Dysphagia can happen because of a problem in the mouth, throat, or the oesophagus (food pipe) – the tube that takes food from the mouth to the stomach.


The main symptoms…what should I look out for?

Some people with dysphagia have problems swallowing particular foods or drinks, and others cannot swallow at all.

Other symptoms people can have alongside finding it hard to swallow include:

·        Coughing or choking when trying to swallow

·        Being sick

·        Having a feeling of food getting stuck on the way down

·        Creating a lot, or too much, saliva (spit)

·        Not being able to chew food properly.

·        A ‘wet’ sounding or gurgling voice when speaking while eating.

·        Recurring chest infections

·        Losing weight without trying


What causes it?


Finding it hard to swallow can be caused by a few different things. This includes:

·        When the lining of the oesophagus gets seriously inflamed (causing severe oesophagitis). This is often caused by the impact of acid reflux. But it can be caused by some medicines, and if someone drinks bleach or other chemicals.

·        When the lining of the oesophagus gets seriously inflamed because of an allergic reaction or your own immune system’s response. This is called eosinophilic oesophagitis and happens when a particular type of white blood cell collects in large numbers in the lining of the oesophagus.

·        Severe infections, such as tonsillitis, which cause problems for a short time until the infection has cleared up.

·        A less common condition called a pharyngeal pouch. This is where a pocket forms in the pharynx (where the throat, nose and oesophagus meet, which runs from behind the nose to the bottom of the neck). This tends to affect people over 70, and symptoms also include a sense of a lump in the neck, food being brought back up into the mouth, a cough and bad breath.


How it’s diagnosed?


If you are experiencing any of the symptoms mentioned in the ‘symptoms’ section, you should speak to your GP as soon as possible.

You will be asked:

·        How long you have had these symptoms?

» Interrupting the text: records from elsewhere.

(* ===== verification/MuxTermination.v ===== *)
(** * The multiplexer comes to rest

    Left alone - no call is made, the transport delivers nothing, no context
    ends - the goroutines of internal/client/multiplexer.go run out of steps.
    The bound is read off the state: what the read loop still has to do, where
    every call stands, and what waits in the channels. *)

From S2P Require Import Prelude GoString Rpc Errors Chan Multiplexer MuxDelivery.

(** ** The measure *)
Definition reader_work (r : reader) : nat :=
  match r with RHandle _ => 3 | RSend _ _ => 2 | RFail _ => 1 | _ => 0 end.

(** PWrite waits for the transport; a stream's owner has only the teardowns it
    was asked for. *)
Definition pc_work (p : pc) : nat :=
  match p with
  | PCheck => 3
  | PNewId | PWait _ _ => 2
  | PRegister _ _ | PUnregister _ _ _ => 1
  | PStream _ _ _ pend => pend
  | _ => 0
  end.

Definition waiting (cs : gmap nat (chan Rpc)) : nat := map_total (λ ch, length (ch_buf ch)) cs.
Definition calls_work (cal : gmap nat (kind * pc)) : nat := map_total (λ x, pc_work x.2) cal.

Definition work (o : outcome mux) : nat :=
  match o with
  | Ret s => reader_work (m_reader s) + calls_work (m_callers s) + waiting (m_chans s)
  | Panic _ => 0
  end.

(** A stream's owner may read its closed channel as often as it likes. *)
Definition effort (l : label) : nat := match l with LRecvClosed _ => 0 | _ => 1 end.

(** ** What the operations cost *)
Lemma calls_work_update t k p k' p' cal :
  cal !! t = Some (k, p) → calls_work (<[t := (k', p')]> cal) + pc_work p = calls_work cal + pc_work p'.
Proof. intros Ht. exact (map_total_update (λ x, pc_work x.2) t (k, p) (k', p') cal Ht). Qed.

Lemma waiting_update c ch ch' cs :
  cs !! c = Some ch →
  waiting (<[c := ch']> cs) + length (ch_buf ch) = waiting cs + length (ch_buf ch').
Proof. intros Hc. exact (map_total_update (λ ch, length (ch_buf ch)) c ch ch' cs Hc). Qed.

Lemma waiting_new c ch cs :
  cs !! c = None → waiting (<[c := ch]> cs) = length (ch_buf ch) + waiting cs.
Proof. apply (map_total_insert_new (λ ch, length (ch_buf ch))). Qed.

Lemma waiting_close_in c cs cs' : close_in c cs = Ret cs' → waiting cs' = waiting cs.
Proof.
  unfold close_in, chan_close. destruct (cs !! c) as [ch|] eqn:E; [|done].
  destruct (ch_closed ch); [done|]. intros [= <-].
  pose proof (waiting_update c ch (mkChan (ch_cap ch) (ch_buf ch) true) cs E). simpl in *. lia.
Qed.

Lemma waiting_close_all l cs cs' : close_all l cs = Ret cs' → waiting cs' = waiting cs.
Proof.
  revert cs. induction l as [|c l IH]; intros cs; simpl; [by intros [= <-]|].
  intros (cs1 & E & H)%bind_Ret. rewrite (IH _ H). by eapply waiting_close_in.
Qed.

Lemma closeError_work ord err s s' :
  closeError ord (Some err) s = Ret s' →
  m_callers s' = m_callers s ∧ waiting (m_chans s') = waiting (m_chans s).
Proof.
  unfold closeError. intros (cs & E & [= <-])%bind_Ret. split; [done|]. by eapply waiting_close_all.
Qed.

Lemma unregisterHandler_work id s s' :
  unregisterHandler id s = Ret s' →
  m_callers s' = m_callers s ∧ m_reader s' = m_reader s ∧
  waiting (m_chans s') = waiting (m_chans s).
Proof.
  unfold unregisterHandler. destruct (m_handlers s !! id) as [c|]; [|by intros [= <-]].
  intros (cs & E & [= <-])%bind_Ret. split_and!; [done..|]. by eapply waiting_close_in.
Qed.

Lemma after_unregister_work p id : unregisters p = Some id → S (pc_work (after_unregister p)) ≤ pc_work p.
Proof. by destruct p as [| | | | |? ? r| |? ? ? []|]; intros; simpl; try lia. Qed.

Lemma after_recv_work r p : pc_work (after_recv r p) ≤ pc_work p.
Proof. destruct p; simpl; lia. Qed.

(** The step of one caller. *)
Lemma caller_work s t k p k' p' :
  m_callers s !! t = Some (k, p) →
  work (Ret (set_caller t k' p' s)) + pc_work p = work (Ret s) + pc_work p'.
Proof. intros Ht. pose proof (calls_work_update t k p k' p' _ Ht). simpl. lia. Qed.

(** ** Every internal step pays *)
Lemma work_step o l o' : internal l → step o l o' → effort l + work o' ≤ work o.
Proof.
  intros Hl Hst. inversion Hst; subst; try done; simpl effort.
  - (* LHandle *) unfold handleResponse.
    match goal with H : m_reader s = _ |- _ => case_match; simpl; rewrite H; simpl; lia end.
  - (* LSend *)
    match goal with H : m_reader s = _ |- _ => simpl work at 2; rewrite H end.
    destruct r as [ch'|]; simpl; [|lia].
    match goal with H : chan_send _ _ = _ |- _ => apply chan_send_ok in H as (_ & Hb & _) end.
    match goal with H : m_chans s !! c = _ |- _ =>
      pose proof (waiting_update c ch ch' _ H) as Hw end.
    rewrite Hb, length_app in Hw. simpl in Hw. lia.
  - (* LCloseError *)
    match goal with H : m_reader s = _ |- _ => simpl work at 2; rewrite H end.
    destruct (closeError ord (Some err) s) as [s'|] eqn:E; simpl; [|lia].
    apply closeError_work in E as [-> ->]. lia.
  - (* LCheck *)
    match goal with H : m_callers s !! t = _ |- _ =>
      pose proof (caller_work s t k _ k (from_option PFailed PNewId (readErrorIfDone s)) H) as Hw end.
    destruct (readErrorIfDone s); simpl in *; lia.
  - (* LNewId *)
    match goal with H : m_callers s !! t = _ |- _ =>
      pose proof (calls_work_update t k _ k (PRegister (new_id s) (new_chan s)) _ H) as Hw end.
    pose proof (waiting_new (new_chan s) (make_chan 1) _ (new_chan_fresh s)). simpl in *. lia.
  - (* LRegister *)
    match goal with H : m_callers s !! t = _ |- _ =>
      pose proof (calls_work_update t k _ k (registered k id c) _ H) as Hw end.
    destruct k; simpl in *; lia.
  - (* LRecv *)
    match goal with H : chan_recv ch = _ |- _ => apply chan_recv_Some in H as (Hb & _) end.
    match goal with H : m_chans s !! c = _ |- _ =>
      pose proof (waiting_update c ch ch' _ H) as Hw end.
    match goal with H : m_callers s !! t = _ |- _ =>
      pose proof (calls_work_update t k _ k (after_recv (GotRpc rpc) p) _ H) as Hc end.
    pose proof (after_recv_work (GotRpc rpc) p). rewrite Hb in Hw. simpl in *. lia.
  - (* LRecvClosed *)
    match goal with H : m_callers s !! t = _ |- _ =>
      pose proof (caller_work s t k _ k (after_recv ChanClosed p) H) as Hw end.
    pose proof (after_recv_work ChanClosed p). lia.
  - (* LUnregister *)
    match goal with H : m_callers s !! t = _ |- _ =>
      pose proof (calls_work_update t k _ k (after_unregister p) _ H) as Hc end.
    match goal with H : unregisters p = _ |- _ => pose proof (after_unregister_work p id H) end.
    destruct (unregisterHandler id s) as [s'|] eqn:E; simpl; [|lia].
    apply unregisterHandler_work in E as (-> & -> & ->). lia.
Qed.

(** C22: the goroutines of the multiplexer terminate: between two events of the
    environment (an Rpc or an error from the transport, a new call, the end of a
    write, a context or a stream) they take at most [work] steps, a number that
    the state determines, except for a stream's owner that goes on reading a
    channel which is already closed. *)
Theorem mux_quiesces s ls o :
  trace step (Ret s) ls o → Forall internal ls →
  sum_list_with effort ls + work o ≤ work (Ret s).
Proof. apply trace_variant, work_step. Qed.

(** The bound is met: with one response in the channel and one in the read loop,
    three steps and no more. *)
Definition rest_history : list label :=
  [LRecv 0 sample_resp; LSend sample_resp 0; LRecv 0 sample_resp].
Definition rest_state : mux :=
  Eval vm_compute in default NewRpcMultiplexer (exec_run sample_state rest_history).

Lemma mux_quiesces_witness : 3 + work (Ret rest_state) ≤ 3 ∧ work (Ret sample_state) = 3.
Proof.
  split; [|by vm_compute].
  refine (mux_quiesces sample_state rest_history (Ret rest_state) _ _).
  - apply exec_run_trace. by vm_compute.
  - by repeat constructor.
Defined.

·        Whether they are always there or if they’re getting worse?

·        If you have problems with both food and drinks or just one?

·        If you are losing weight?

You should be sent for more tests and checks to work out the cause and rule out any serious conditions such as oesophageal cancer.

You may be referred to a speech and language therapist (also known as an SLT, who specialises in providing treatment, support and care for people who have difficulties with communication, eating, drinking, and swallowing), a neurologist (who specialises in conditions that affect the brain, nerves and spinal cord) or a gastroenterologist (who specialises in conditions of the digestive system, including the oesophagus).

Tests could include:

·        The swallow test is carried out by the speech and language therapist (SLT).  You will be asked to swallow some water so the therapist can record how long it takes to drink and the number of times you swallow. You will also be asked to chew and swallow a soft piece of food.  The SLT will evaluate how well your lips, tongue and throat muscles work.

·        A videofluoroscopy, which takes place in the x-ray department, and captures a video recording of you swallowing. You will be asked to swallow different types and consistencies of food and drink which will be mixed with barium – a non-toxic liquid which shows up on x-rays.  The test takes about 30 minutes.

·        A nasoendoscopy or FEES (fibre optic endoscopic evaluation of swallowing) is a procedure which examines the nose and upper airways. A thin, flexible tube with a camera called an endoscope is inserted into your nose so the doctor can look into your throat and upper airways to see if there are any blockages or problem areas.  You may be asked to swallow a small amount of milk-coloured liquid and you may be offered a local anaesthetic spray into your nose to make the procedure more comfortable. The test only takes a few minutes.

·        A diagnostic gastroscopy (also known as an endoscopy), where a very thin camera goes through your mouth, down your oesophagus (food pipe) to your stomach.  This can detect abnormalities such as scar tissue or growths and biopsies can also be taken.


How is it treated?


The treatment you’ll be offered will depend on the type of dysphagia you have and its cause.

If your problem is in your mouth or throat, it is often treated with swallowing therapy which is like physiotherapy. You will be taught exercises to help you swallow and given suggestions on what to change in your diet to make things easier. Feeding tubes can help make sure you get enough nutrition if your dysphagia is severe, and you are at risk of malnutrition or dehydration.  

If the problem is in your oesophagus, you may be offered medication or other procedures to help.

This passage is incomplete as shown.